A Web-Centric Pipeline for Archiving Scholarly Artifacts
 
Focused Crawl of Web Archives to Build Event Collections
Focused Crawl of Web Archives to Build Event CollectionsFocused Crawl of Web Archives to Build Event Collections
Focused Crawl of Web Archives to Build Event Collections
 
Creating Topical Collections: Web Archives vs. Live Web
Creating Topical Collections:Web Archives vs. Live WebCreating Topical Collections:Web Archives vs. Live Web
Creating Topical Collections: Web Archives vs. Live Web
 
Robust Linking to Web Resources
Robust Linking to Web ResourcesRobust Linking to Web Resources
Robust Linking to Web Resources
 
Signposting for Repositories
Signposting for RepositoriesSignposting for Repositories
Signposting for Repositories
 
Discovering Scholarly Orphans Using ORCID
Discovering Scholarly Orphans Using ORCIDDiscovering Scholarly Orphans Using ORCID
Discovering Scholarly Orphans Using ORCID
 
Using the Memento Framework to Assess Content Drift in Scholarly Communication
Using the Memento Framework to Assess Content Drift in Scholarly CommunicationUsing the Memento Framework to Assess Content Drift in Scholarly Communication
Using the Memento Framework to Assess Content Drift in Scholarly Communication
 

Recently uploaded

科罗拉多大学波尔得分校毕业证学位证成绩单-可办理
科罗拉多大学波尔得分校毕业证学位证成绩单-可办理科罗拉多大学波尔得分校毕业证学位证成绩单-可办理
科罗拉多大学波尔得分校毕业证学位证成绩单-可办理e4aez8ss
 
NO1 Certified Black Magic Specialist Expert Amil baba in Lahore Islamabad Raw...
NO1 Certified Black Magic Specialist Expert Amil baba in Lahore Islamabad Raw...NO1 Certified Black Magic Specialist Expert Amil baba in Lahore Islamabad Raw...
NO1 Certified Black Magic Specialist Expert Amil baba in Lahore Islamabad Raw...Amil Baba Dawood bangali
 
Building on a FAIRly Strong Foundation to Connect Academic Research to Transl...
Building on a FAIRly Strong Foundation to Connect Academic Research to Transl...Building on a FAIRly Strong Foundation to Connect Academic Research to Transl...

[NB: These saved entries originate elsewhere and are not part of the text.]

Definition DECODE_PIN_GROUP_RES_SOURCES (A N : ctype) : list convert_instruction :=
  [DECODE_SOURCE_INDEX A N;
   FIELD RESOURCE_SOURCE_NO_INDEX A "source_offset" N "source" (offset_of A "source_lable_offset");
   OP LOAD_16_NATIVE 0 (offset_of N "source.length") 0;
   FIELD RESOURCE_LABEL A "source_lable_offset" N "label" (offset_of A "vendor_data_offset");
   FIELD VENDOR_DATA A "vendor_data_offset" N "vendor_data_length" (offset_of N "vendor_data")].
Definition convert_pin_group_function : list convert_instruction := Eval vm_compute in
  let A := acpi_resource_pin_group_function in let N := uacpi_resource_pin_group_function in
  [FIELD FIELD_8 A "revision_id" N "revision_id" 0;
   FIELD BIT_FIELD_1 A "flags" N "sharing" 0;
   FIELD BIT_FIELD_1 A "flags" N "direction" 1;
   FIELD FIELD_16 A "function" N "function" 0]
  ++ DECODE_PIN_GROUP_RES_SOURCES A N ++ [END_].
Definition convert_pin_group_configuration : list convert_instruction := Eval vm_compute in
  let A := acpi_resource_pin_group_configuration in let N := uacpi_resource_pin_group_configuration in
  [FIELD FIELD_8 A "revision_id" N "revision_id" 0;
   FIELD BIT_FIELD_1 A "flags" N "sharing" 0;
   FIELD BIT_FIELD_1 A "flags" N "direction" 1;
   FIELD FIELD_8 A "type" N "type" 0;
   FIELD FIELD_32 A "value" N "value" 0]
  ++ DECODE_PIN_GROUP_RES_SOURCES A N ++ [END_].

Definition convert_generic_serial_bus : list convert_instruction := Eval vm_compute in
  let A := acpi_resource_serial in let N := uacpi_resource_serial_bus_common in
  [FIELD FIELD_8 A "revision_id" N "revision_id" 0;
   FIELD FIELD_8 A "type_specific_revision_id" N "type_revision_id" 0;
   FIELD FIELD_8 A "source_index" N "source.index" 0;
   FIELD FIELD_16 A "type_data_length" N "type_data_length" 0;
   FIELD BIT_FIELD_1 A "flags" N "mode" 0;
   FIELD BIT_FIELD_1 A "flags" N "direction" 1;
   FIELD BIT_FIELD_1 A "flags" N "sharing" 2;
   FIELD SERIAL_TYPE_SPECIFIC A "type" N "type" 0;
   OP RESOURCE_SOURCE_NO_INDEX 0 (offset_of N "source") 0;
   OP LOAD_8_NATIVE 0 (offset_of N "type") 0;
   OP SKIP_IF_NOT_EQUALS ACPI_SERIAL_TYPE_I2C 0 4;
     FIELD BIT_FIELD_1 A "type_specific_flags" uacpi_resource_i2c_connection "addressing_mode" 0;
     FIELD FIELD_32 acpi_resource_serial_i2c "connection_speed" uacpi_resource_i2c_connection "connection_speed" 0xFF;
     FIELD FIELD_16 acpi_resource_serial_i2c "slave_address" uacpi_resource_i2c_connection "slave_address" 0;
     END_;
   OP SKIP_IF_NOT_EQUALS ACPI_SERIAL_TYPE_SPI 0 5;
     FIELD BIT_FIELD_1 A "type_specific_flags" uacpi_resource_spi_connection "wire_mode" 0;
     FIELD BIT_FIELD_1 A "type_specific_flags" uacpi_resource_spi_connection "device_polarity" 1;
     FIELD FIELD_32 acpi_resource_serial_spi "connection_speed" uacpi_resource_spi_connection "connection_speed" 0xFF;
     FIELD FIELD_8 acpi_resource_serial_spi "data_bit_length" uacpi_resource_spi_connection "data_bit_length" 5;
     END_;
   OP SKIP_IF_NOT_EQUALS ACPI_SERIAL_TYPE_UART 0 8;
     FIELD BIT_FIELD_2 A "type_specific_flags" uacpi_resource_uart_connection "flow_control" 0;
     FIELD BIT_FIELD_2 A "type_specific_flags" uacpi_resource_uart_connection "stop_bits" 2;
     FIELD BIT_FIELD_3 A "type_specific_flags" uacpi_resource_uart_connection "data_bits" 4;
     FIELD BIT_FIELD_1 A "type_specific_flags" uacpi_resource_uart_connection "endianness" 7;
     FIELD FIELD_32 acpi_resource_serial_uart "baud_rate" uacpi_resource_uart_connection "baud_rate" 0xFF;
     FIELD FIELD_16 acpi_resource_serial_uart "rx_fifo" uacpi_resource_uart_connection "rx_fifo" 2;
     FIELD FIELD_8 acpi_resource_serial_uart "parity" uacpi_resource_uart_connection "parity" 2;
     END_;
   OP SKIP_IF_NOT_EQUALS ACPI_SERIAL_TYPE_CSI2 0 3;
     FIELD BIT_FIELD_2 A "type_specific_flags" uacpi_resource_csi2_connection "phy_type" 0;
     FIELD BIT_FIELD_6 A "type_specific_flags" uacpi_resource_csi2_connection "local_port" 2;
     END_;
   OP UNREACHABLE 0 0 0].

Definition all_programs : list (list convert_instruction) :=
  [convert_irq_to_native; convert_irq_to_aml; convert_dma; convert_start_dependent_to_native; convert_start_dependent_to_aml;
   convert_io; convert_fixed_io; convert_fixed_dma; convert_vendor_type0; convert_vendor_type1; convert_memory24;
   convert_memory32; convert_fixed_memory32; convert_generic_register; convert_address16; convert_address32;
   convert_address64; convert_address64_extended; convert_extended_irq; convert_clock_input; convert_gpio_connection;
   convert_pin_function; convert_pin_configuration; convert_pin_group; convert_pin_group_function;
   convert_pin_group_configuration; convert_generic_serial_bus].

(** The programs name members there are, and their operands fit a byte. *)
Definition byte_operand (z : Z) : bool := (0 <=? z) && (z <? 256).
Example operands_fit :
  forallb (forallb (fun i => byte_operand (f1 i) && byte_operand (f2 i) && byte_operand (f3 i))) all_programs = true.
Proof. vm_compute. reflexivity. Qed.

Building on a FAIRly Strong Foundation to Connect Academic Research to Transl...Jack DiGiovanna
 
毕业文凭制作#回国入职#diploma#degree澳洲中央昆士兰大学毕业证成绩单pdf电子版制作修改#毕业文凭制作#回国入职#diploma#degree
毕业文凭制作#回国入职#diploma#degree澳洲中央昆士兰大学毕业证成绩单pdf电子版制作修改#毕业文凭制作#回国入职#diploma#degree毕业文凭制作#回国入职#diploma#degree澳洲中央昆士兰大学毕业证成绩单pdf电子版制作修改#毕业文凭制作#回国入职#diploma#degree
毕业文凭制作#回国入职#diploma#degree澳洲中央昆士兰大学毕业证成绩单pdf电子版制作修改#毕业文凭制作#回国入职#diploma#degreeyuu sss
 
Consent & Privacy Signals on Google *Pixels* - MeasureCamp Amsterdam 2024
Consent & Privacy Signals on Google *Pixels* - MeasureCamp Amsterdam 2024Consent & Privacy Signals on Google *Pixels* - MeasureCamp Amsterdam 2024
Consent & Privacy Signals on Google *Pixels* - MeasureCamp Amsterdam 2024thyngster
 
Data Factory in Microsoft Fabric (MsBIP #82)
Data Factory in Microsoft Fabric (MsBIP #82)Data Factory in Microsoft Fabric (MsBIP #82)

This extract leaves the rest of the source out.